Bixby kommt gut – Samsungs Registrierungswahn nervt
Mit hohen Erwartungen gesegnet geht auch Assistent Bixby ins Rennen. Dieser kriegt sogar einen eigenen Button auf der linken Seite. Mit «Hello Bixby» lässt er sich aber auch per Stimme wecken. Dank Bixby soll nicht nur der Assistent selber, sondern auch alle kompatiblen Apps vollständig stimmgesteuert werden können. Auch ist er eine smarte Schnittstelle: So soll er, wenn er einen Sprachbefehl nicht verstanden hat, selbstständig die geöffneten Apps absuchen und so Rückschlüsse zum Sprachbefehl ziehen können. Ein weiteres Feature ist das Erkennen von Gegenständen vor der Kameralinse. So kann man, bei aktivierter Kamera, Bixby starten. Dieser scannt das Objekt im Fokus ein und zeigt, wo dieses Objekt käuflich erwerbbar ist (oder entsprechendes Zubehör).

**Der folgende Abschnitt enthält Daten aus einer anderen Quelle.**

Lemma DeleteTodo_present_witness :
  ObjectIDFromHex ex_hex = Ok ex_oid /\ faults ex_world = [] /\ ids_unique (todos ex_world) /\
  ex_oid ∈ map ID (todos ex_world) /\
  exists w', TodoHandler.DeleteTodo ex_hex ex_world =
      (Done (SendSuccessResponse StatusNoContent "Task deleted!" None []), w') /\
    find_one ex_oid (todos w') = None.
Proof.
  assert (Hu : ids_unique (todos ex_world)) by apply NoDup_singleton.
  assert (Hin : ex_oid ∈ map ID (todos ex_world)) by (apply (bool_decide_unpack _); vm_compute; reflexivity).
  split_and!; [exact ex_hex_ok|reflexivity|exact Hu|exact Hin|].
  destruct (DeleteTodo_present ex_hex ex_oid ex_world ex_hex_ok eq_refl Hu Hin) as (w' & Hrun & Hgone & _).
  exists w'. split; [exact Hrun|exact Hgone].
Defined.

Lemma ToggleTodoComplete_twice_witness :
  ObjectIDFromHex ex_hex = Ok ex_oid /\ faults ex_world = [] /\
  find_one ex_oid (todos ex_world) = Some ex_doc /\
  exists t1 t2 w1 w2,
    TodoHandler.ToggleTodoComplete ex_hex ex_world =
      (Done (SendSuccessResponse StatusOK "Status task completed changed" (Some (PTodo (Some t1))) []), w1) /\
    TodoHandler.ToggleTodoComplete ex_hex w1 =
      (Done (SendSuccessResponse StatusOK "Status task completed changed" (Some (PTodo (Some t2))) []), w2) /\
    Complete t1 = true /\ find_one ex_oid (todos w2) = Some t2 /\ Complete t2 = false.
Proof.
  split_and!; [exact ex_hex_ok|reflexivity|exact ex_find|].
  destruct (ToggleTodoComplete_twice ex_hex ex_oid ex_doc ex_world ex_hex_ok eq_refl ex_find)
    as (t1 & t2 & w1 & w2 & H1 & H2 & Hc1 & Hf & Ht2 & _).
  exists t1, t2, w1, w2. split_and!; [exact H1|exact H2|exact Hc1|exact Hf|]. rewrite Ht2. reflexivity.
Defined.

Lemma CreateTodo_then_GetTodoByID_witness :
  faults ex_world = [] /\ gen_valid (oidgen ex_world) /\ next_oid ex_world ∉ map ID (todos ex_world) /\
  exists t w',
    TodoHandler.CreateTodo (Ok ex_create) ex_world =
      (Done (SendSuccessResponse StatusCreated "Todo created with success!"
               (Some (PTodo (Some t))) []), w') /\
    TodoHandler.GetTodoByID (Hex (ID t)) w' =
      (Done (SendSuccessResponse StatusOK "Task founded" (Some (PTodo (Some (to_bson t)))) []), w').
Proof.
  split_and!; [reflexivity|exact ex_gen_valid|exact ex_fresh|].
  exact (CreateTodo_then_GetTodoByID ex_create ex_world eq_refl ex_gen_valid ex_fresh).
Defined.

Lemma toggle_lost_update_witness :
  faults ex_world = [] /\ find_one ex_oid (todos ex_world) = Some ex_doc /\
  exists t1 t2 w',
    run_schedule [true; false; true; false] (TStart ex_oid) (TStart ex_oid) ex_world =
      (Done (TFinished (Ok (Some t1)), TFinished (Ok (Some t2))), w') /\
    find_one ex_oid (todos w') = Some t2 /\ Complete t2 = true.
Proof.
  split_and!; [reflexivity|exact ex_find|].
  destruct (toggle_lost_update ex_oid ex_doc ex_world eq_refl ex_find)
    as (t1 & t2 & w' & Hrun & Hf & _ & Hc2).
  exists t1, t2, w'. split_and!; [exact Hrun|exact Hf|]. rewrite Hc2. reflexivity.
Defined.

Lemma GetAllTodos_complete_param_witness :
  Query [("page", "2")] "complete" "" = "" /\
  TodoHandler.GetAllTodos [("page", "2")] ex_world =
    (Done (SendErrorResponse StatusBadRequest complete_param_error), ex_world) /\
  "true" <> "" /\ "false" <> "" /\
  TodoHandler.GetAllTodos [("complete", "true"); ("page", "2")] ex_world =
  TodoHandler.GetAllTodos [("complete", "false"); ("page", "2")] ex_world.
Proof.
  assert (Hq : Query [("page", "2")] "complete" "" = "") by reflexivity.
  assert (H1 : "true" <> "") by discriminate. assert (H2 : "false" <> "") by discriminate.
  destruct (GetAllTodos_complete_param "true" "false" [("page", "2")] ex_world) as [Ha Hb].
  split_and!; [exact Hq|exact (Ha Hq)|exact H1|exact H2|exact (Hb H1 H2)].
Defined.

Lemma DeleteTodo_errors_500_witness :
  ObjectIDFromHex ex_hex = Ok ex_oid /\ faults ex_empty = [] /\ ex_oid ∉ map ID (todos ex_empty) /\
  TodoHandler.DeleteTodo ex_hex ex_empty =
    (Done (SendErrorResponse StatusInternalServerError
             "Falha ao deletar tarefa: No tasks found with id to delete"), ex_empty) /\
  ObjectIDFromHex ex_bad_id = Err ErrInvalidHex /\
  TodoHandler.DeleteTodo ex_bad_id ex_empty =
    (Done (SendErrorResponse StatusInternalServerError
             ("Falha ao deletar tarefa: " ++ ("Id is invalid! Error: " ++ ErrInvalidHex))), ex_empty).
Proof.
  assert (Hn : ex_oid ∉ map ID (todos ex_empty)) by (apply (bool_decide_unpack _); vm_compute; reflexivity).
  destruct (DeleteTodo_errors_500 ex_hex ex_bad_id ex_oid ErrInvalidHex ex_empty) as [Ha Hb].
  split_and!; [exact ex_hex_ok|reflexivity|exact Hn|exact (Ha ex_hex_ok eq_refl Hn)
              |exact ex_bad_id_err|exact (Hb ex_bad_id_err)].
Defined.
Lemma first_last_spec (p : Z -> bool) (n : nat) :
  match first_last (filter p (range n)) with
  | Continue (lo, hi) =>
      (0 <= lo /\ lo <= hi /\ hi < Z.of_nat n) /\ p lo = true /\ p hi = true /\
      forall z, 0 <= z < Z.of_nat n -> p z = true -> lo <= z <= hi
  | Raise e =>
      e = "IndexError"%string /\ forall z, 0 <= z < Z.of_nat n -> p z = false
  | Exit _ => False
  end.
Proof.
  unfold first_last.
  destruct (filter p (range n)) as [|h t] eqn:E.
  - split; [reflexivity|]. intros z Hz. apply not_true_is_false. intros Hp.
    assert (Hin : In z (filter p (range n)))
      by (apply filter_In; split; [apply in_range; exact Hz|exact Hp]).
    rewrite E in Hin. contradiction.
  - assert (Hs : StronglySorted Z.lt (h :: t)).
    { rewrite <- E. apply filter_sorted. apply range_from_sorted. }
    destruct (sorted_first_last h t Hs) as [Hlast Hb].
    assert (Hmem : forall z, In z (h :: t) -> 0 <= z < Z.of_nat n /\ p z = true).
    { intros z Hz. rewrite <- E in Hz. apply filter_In in Hz.
      destruct Hz as [Hz Hp]. apply in_range in Hz. auto. }
    destruct (Hmem h (or_introl eq_refl)) as [Hh Hph].
    destruct (Hmem _ Hlast) as [Hl Hpl].
    pose proof (Hb _ Hlast).
    split; [lia|]. split; [exact Hph|]. split; [exact Hpl|].
    intros z Hz Hp. apply Hb. rewrite <- E. apply filter_In.
    split; [apply in_range; exact Hz|exact Hp].
Qed.

Section BoundingBoxFacts.

Variables nx ny nz : nat.

Lemma any_yz_spec (x : mask) (i : Z) :
  any_yz ny nz x i = true <->
  exists j k, 0 <= j < Z.of_nat ny /\ 0 <= k < Z.of_nat nz /\ x (i, j, k) = true.
Proof.
  unfold any_yz. rewrite existsb_exists. split.
  - intros [j [Hj H]]. apply existsb_exists in H. destruct H as [k [Hk H]].
    apply in_range in Hj, Hk. now exists j, k.
  - intros [j [k [Hj [Hk H]]]]. exists j. split; [now apply in_range|].
    apply existsb_exists. exists k. split; [now apply in_range|exact H].
Qed.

Das Ganze nennt sich Bixby Vision. Bixby bietet auch Inhalte an, die dem Ort des Aufenthalts, dem Wetter oder der Uhrzeit angemessen sind. Wirklich smart. Auch in administrativer Hinsicht – z.B. bei Kalendereinträgen, macht er einen guten Job. Zwei Dinge dämpfen die Freude aber erheblich: Zum einen funktionieren viele Features (noch) nicht auf Deutsch, zum andern geht uns unser digitaler Assistent mit seinem permanenten Flehen, man möge doch einen Samsung-Account einrichten, gehörig auf die Ketten.
Fazit
Es besteht kein Zweifel: Das S8 Plus ist ein technisch überragendes Smartphone. Hardware stark, Kamera toll. Auch in Sachen Features legen die Südkoreaner vor – spätestens, wenn Bixby dann ein wenig Deutsch versteht. Allerdings gibt es einige Kleinigkeiten – z.B. Fingerprint, Bloatware, Samsung-Account –, die in der Summe für einen halben Stern Abzug sorgen. Dennoch ein tolles Gerät und gerade für Note-Enthusiasten ein prima Ersatz – wenn auch der Preis von 899 Franken keinen Budget-Kauf darstellt.
*Der Autor Florian Bodoky ist Redakteur von PCTIPP.